The school district closed and plowed under the previous swimming pool in 2005 because of perceived safety issues and the cost to overhaul the facility, which suffered from deteriorating plaster and outdated surfacing, sanitization and filter systems. A report on the pool also found 12 violations of various state and federal codes, some of which were safety hazards

At Tuesday night’s school board meeting, Deputy Superintendent Justin Frese told the board he thinks construction costs have gone up in the six years since the last estimate.

The district has $1.5 million set aside for a pool. The money is in funds that can only be used for construction projects.

“We can’t use Measure H funds for the pool,” Frese told the board, referring to the $40 million school bond voters approved in 2010.

Frese said the pool would go in where the previous pool was on the high school grounds because the infrastructure – water connections and electricity – and locker rooms are already at the site.

He said the school’s photovoltaic system wouldn’t cover the electricity costs, but the district could still use solar to heat the water.

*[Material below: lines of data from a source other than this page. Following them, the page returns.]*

(** A detached child is taken by another task. *)
Lemma fam_attach i ki ki' c kc kc' : family_but (c :: D) ts -> ts !! i = Some ki -> i <> c -> t_parent ki' = t_parent ki ->
  listed ki' ≡ₚ c :: listed ki -> ts !! c = Some kc -> t_parent kc' = i -> listed kc' = listed kc ->
  family_but D (<[c := kc']> (<[i := ki']> ts)).
Proof.
  intros Hf Hi Hic Hpar Hl Hc Hpc Hlc.
  assert (Hnz : i <> 0) by (intros ->; rewrite (fam_nonnull _ _ Hf) in Hi; done).
  assert (Hnc : c <> 0) by (intros ->; rewrite (fam_nonnull _ _ Hf) in Hc; done).
  pose proof (fam_distinct _ _ Hf) as [HcD HD]%list.NoDup_cons.
  assert (HP : forall x, parent (<[c := kc']> (<[i := ki']> ts)) x = if decide (c = x) then Some i else parent ts x).
  { intros x. rewrite !parent_insert, Hpc, Hpar. repeat case_decide; subst; try done. unfold parent. by rewrite Hi. }
  split; [rewrite !lookup_insert_ne by done; apply Hf| | | |done].
  - intros q kq Hq. setoid_rewrite HP. rewrite lookup_insert in Hq.
    assert (Hlq : exists k0, ts !! q = Some k0 /\ listed kq ≡ₚ (if decide (q = i) then c :: listed k0 else listed k0)).
    { case_decide as E; [subst; injection Hq as <-; exists kc; rewrite decide_False by done; split; [done|by rewrite Hlc]|].
      rewrite lookup_insert in Hq. case_decide as E2; [subst; injection Hq as <-; exists ki; by rewrite decide_True|].
      exists kq. by rewrite decide_False. }
    destruct Hlq as (k0 & Hk0 & Hq'). destruct (fam_lists _ _ Hf q k0 Hk0) as [Hn Hlq0].
    setoid_rewrite not_elem_of_cons in Hlq0. destruct (decide (q = i)) as [->|Hqi].
    + split; [rewrite Hq'; apply list.NoDup_cons; split; [rewrite Hlq0; naive_solver|done]|]. intros x. rewrite Hq', elem_of_cons, Hlq0.
      destruct (decide (c = x)) as [<-|Hcx]; [tauto|]. assert (x <> c) by congruence. tauto.
    + split; [by rewrite Hq'|]. intros x. rewrite Hq', Hlq0.
      destruct (decide (c = x)) as [<-|Hcx]; [split; [tauto|intros [_ E]; congruence]|]. assert (x <> c) by congruence. tauto.
  - intros x q. rewrite HP. intros Hx HxD. case_decide as E.
    + injection Hx as <-. right. rewrite lookup_insert_ne, lookup_insert_eq by done. eauto.
    + destruct (fam_up _ _ Hf x q Hx) as [->|[kq Hq]]; [by apply not_elem_of_cons|by left|right]. rewrite !lookup_insert. repeat case_decide; eauto.
  - intros x Hx. rewrite HP, decide_False by (intros ->; done). apply (fam_detached _ _ Hf). by right.
Qed.

(** A detached task without active children is destroyed: those it lists are next. *)
Lemma fam_delete t k : family_but (t :: D) ts -> ts !! t = Some k -> family_but (listed k ++ D) (delete t ts).
Proof.
  intros Hf Hk. pose proof (fam_distinct _ _ Hf) as [HtD HD]%list.NoDup_cons. destruct (fam_lists _ _ Hf t k Hk) as [Hn Hl].
  assert (Htn : t ∉ listed k) by (rewrite Hl, not_elem_of_cons; naive_solver).
  split.
  - rewrite lookup_delete. case_decide; [done|apply Hf].
  - intros q kq Hq. rewrite lookup_delete in Hq. case_decide as Htq; [done|]. setoid_rewrite parent_delete.
    destruct (fam_lists _ _ Hf q kq Hq) as [Hnq Hlq]. split; [done|]. intros x. specialize (Hl x). specialize (Hlq x).
    rewrite not_elem_of_cons in Hl, Hlq. rewrite not_elem_of_app, Hlq. case_decide as Htx; [subst; split; [tauto|by intros []]|].
    split; [intros [[_ HxD] Hx]|assert (x <> t) by congruence; tauto]. split_and!; [|done|done]. rewrite Hl. intros [_ Hx']. congruence.
  - intros x q. rewrite parent_delete, not_elem_of_app. case_decide as Htx; [done|]. intros Hx [Hxl HxD].
    assert (Hxn : x ∉ t :: D) by (apply not_elem_of_cons; split; [congruence|done]).
    destruct (fam_up _ _ Hf x q Hx Hxn) as [->|[kq Hq]]; [by left|right]. rewrite lookup_delete. case_decide as E; [|eauto].
    subst. destruct Hxl. by apply Hl.
  - intros x [Hx|Hx]%elem_of_app.
    + assert (Hxt : t <> x) by congruence. apply Hl in Hx as [Hxn Hx]. rewrite parent_delete, decide_False by done.
      exists t. split; [done|]. intros ->. rewrite (fam_nonnull _ _ Hf) in Hk. done.
    + rewrite parent_delete, decide_False by (by intros ->). apply (fam_detached _ _ Hf). by right.
  - apply NoDup_app. split_and!; [done| |done]. intros x Hx%Hl. rewrite not_elem_of_cons in Hx. naive_solver.
Qed.
End changes.

(** ** The invariant of the process tree *)

Definition terminated_by_someone (ts : tasks) (t : Z) : Prop := exists p k, ts !! p = Some k /\ t ∈ t_terminated k.

Record tree_but (D : list Z) (s : Sys) : Prop := {
  tb_family : family_but D (sy_tasks s);
  tb_init : is_root (sy_tasks s) (sy_init s);
  tb_kthreadd : is_root (sy_tasks s) (sy_kthreadd s);
  tb_ids t : is_Some (sy_tasks s !! t) -> 0 < t < sy_next_id s;
  tb_pids t k : sy_tasks s !! t = Some k -> t_pid k < sy_next_pid s;
  tb_distinct : distinct_pids (sy_tasks s);
  tb_boot : 2 < sy_next_pid s;
  tb_nodup : NoDup (sy_runqueue s);
  tb_queue t : t ∈ sy_runqueue s -> is_Some (sy_tasks s !! t) /\ (t ∉ D) /\ ~ terminated_by_someone (sy_tasks s) t
}.
Abbreviation tree := (tree_but []).

(** What a change of single tasks keeps: [ts'] is [ts] up to the children. *)
Definition pids_from (ts ts' : tasks) : Prop :=
  forall t k', ts' !! t = Some k' -> exists k, ts !! t = Some k /\ t_pid k' = t_pid k.

Lemma pids_from_fview ts ts' : fview <$> ts' = fview <$> ts -> pids_from ts ts'.
Proof. intros He t k' Hk'. destruct (fview_lookup ts' ts t k') as (k & Hk & (_ & _ & _ & E)%fview_eq); [done..|]. eauto. Qed.

Lemma terminated_same ts ts' t : fview <$> ts' = fview <$> ts -> terminated_by_someone ts' t -> terminated_by_someone ts t.
Proof.
  intros He (p & k' & Hk' & Ht). destruct (fview_lookup ts' ts p k') as (k & Hk & (_ & _ & E & _)%fview_eq); [done..|].
  exists p, k. by rewrite E.
Qed.

Lemma tree_change D D' s s' : tree_but D s -> family_but D' (sy_tasks s') ->
  (forall r, is_root (sy_tasks s) r -> is_root (sy_tasks s') r) -> pids_from (sy_tasks s) (sy_tasks s') ->
  sy_init s' = sy_init s -> sy_kthreadd s' = sy_kthreadd s -> sy_next_id s' = sy_next_id s -> sy_next_pid s' = sy_next_pid s ->
  NoDup (sy_runqueue s') ->
  (forall t, t ∈ sy_runqueue s' -> is_Some (sy_tasks s' !! t) /\ (t ∉ D') /\ ~ terminated_by_someone (sy_tasks s') t) ->
  tree_but D' s'.
Proof.
  intros [Hf Hi Hk Hid Hp Hd Hb Hn Hq] Hf' Hr Hpf E1 E2 E3 E4 Hn' Hq'. split; rewrite ?E1, ?E2, ?E3, ?E4; auto.
  - intros t [k' Hk']. destruct (Hpf t k' Hk') as (k & ? & _). apply Hid. eauto.
  - intros t k' Hk'. destruct (Hpf t k' Hk') as (k & ? & ->). eauto.
  - intros a b ka kb Ha Hb'. destruct (Hpf a ka Ha) as (k1 & ? & ->). destruct (Hpf b kb Hb') as (k2 & ? & ->). by apply Hd.
Qed.

Lemma tree_same D s s' : same_tree s s' -> tree_but D s -> tree_but D s'.
Proof.
  intros [He E1 E2 E3 E4 Eq] Ht. apply (tree_change D D s s'); try done.
  - by eapply family_same, Ht.
  - intros r. by apply is_root_same.
  - by apply pids_from_fview.
  - rewrite Eq. apply Ht.
  - intros t. rewrite Eq. intros Hin. destruct (tb_queue _ _ Ht t Hin) as ([k Hk] & HD & Hz). split_and!; [|done|].
    + destruct (fview_lookup _ (sy_tasks s') t k He Hk) as (k' & ? & _). eauto.
    + intros Hz'. by apply Hz, (terminated_same _ (sy_tasks s')).
Qed.

Lemma tree_quiet {A} D (m : SysM A) s a s' : quiet m s -> m s = Ret (a, s') -> tree_but D s -> tree_but D s'.
Proof. intros Hq Hr. apply tree_same. by eapply Hq. Qed.

Lemma same_tree_tasks s ts' : fview <$> ts' = fview <$> sy_tasks s -> same_tree s (set_sy_tasks ts' s).
Proof. by split. Qed.

(** ** exit *)

Lemma remove_first_perm x l : x ∈ l -> l ≡ₚ x :: remove_first x l.
Proof.
  induction l as [|y l IH]; intros Hin; [by apply elem_of_nil in Hin|]. cbn [remove_first].
  destruct (Z.eqb_spec y x) as [->|Hne]; [done|]. apply elem_of_cons in Hin as [->|Hin]; [done|].
  rewrite (IH Hin) at 1. apply Permutation_swap.
Qed.

Lemma remove_task_inv t s r s' : remove_task t s = Ret (r, s') ->
  r = t /\ t ∈ sy_runqueue s /\ exists s1, same_tree s s1 /\ same_tree (set_sy_runqueue (remove_first t (sy_runqueue s1)) s1) s' /\ sy_runqueue s1 = sy_runqueue s.
Proof.
  unfold remove_task, guarded. intros H. minv H as u s1 H1. pose proof (quiet_cpu _ _ _ _ H1) as Hs1.
  assert (Hq1 : sy_runqueue s1 = sy_runqueue s).
  { unfold zoom in H1. destruct (lock (cpu_of s)) as [[? ?]| | |]; [|done..]. by injection H1 as <- <-. }
  minv H as r1 s2 H2. unfold mbind, M_bind, get in H2.
  case_decide as Hin; [|done]. injection H2 as <- <-. minv H as u2 s3 H3. injection H as <- <-. rewrite Hq1 in Hin.
  split_and!; [done|done|]. exists s1. split_and!; [done| |done]. by eapply quiet_cpu.
Qed.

“We’re generating excess electricity at the high school but that wouldn’t cover the entire use,” he said. “I’d estimate it would cover half to two-thirds of the electricity.”

And, he said, a pool could be in the ground by the 2015-16 school year.

Needless to say, the school board was enthusiastic, as were the four remaining members of the audience – three of whom were at the meeting because of the pool.

Board president Helen Marsh was on the board when it was bulldozed. “I found out by reading the Index-Tribune that the pool was being bulldozed,” she said. “That was egregious. There’s a critical need for a pool.”

Marsh wanted to know if the pool would be a school pool or a community pool. “That’s where we got stuck last time (in 2008),” she said. “We need a report on what it would look like if we go it alone.”

“I want to move forward,” she continued. “I don’t want this discussion to stall. We need to find out what the PE and water sports teams need and the costs … then we can see where the common ground lies.”

Three members of the Sonoma Valley Health and Recreation Association, a private group trying to build a community pool, encouraged the board to move forward.

Tom Coughlan, a member of the pool group, said the organization is looking at a couple of sites for a pool but would be happy to work with the school district. Kathleen Hill, another member of the group, said they’d like to see a community pool, but would like to see the district and pool organization work together.

Kathleen Hawing, SVHS principal, said she was supportive of a pool on campus. But she cautioned the board that, currently, the school doesn’t have a master site plan.

“What else goes back there?” she asked. “We need input from the other stakeholders.”

“You don’t just plop a pool down without thinking about the rest of the facility,” Hawing said.

In a report to the board, Frese said the 2008 report estimated yearly costs to be in the $90,000 to $100,000 range for things such as electricity, gas, chemical treatment and water. And that doesn’t include the cost of maintenance.

Frese’s report said that it could take a half-time employee to maintain the pool. “Some staff time will be needed,” the report said. “Either an additional staff member would need to be hired, or existing staff would need to be given time to address these needs.”

Frese also said the district would have to address long-term maintenance issues, as well as lights and bleachers for sporting events.

Frese will report back to the board with updated costs at its May meeting.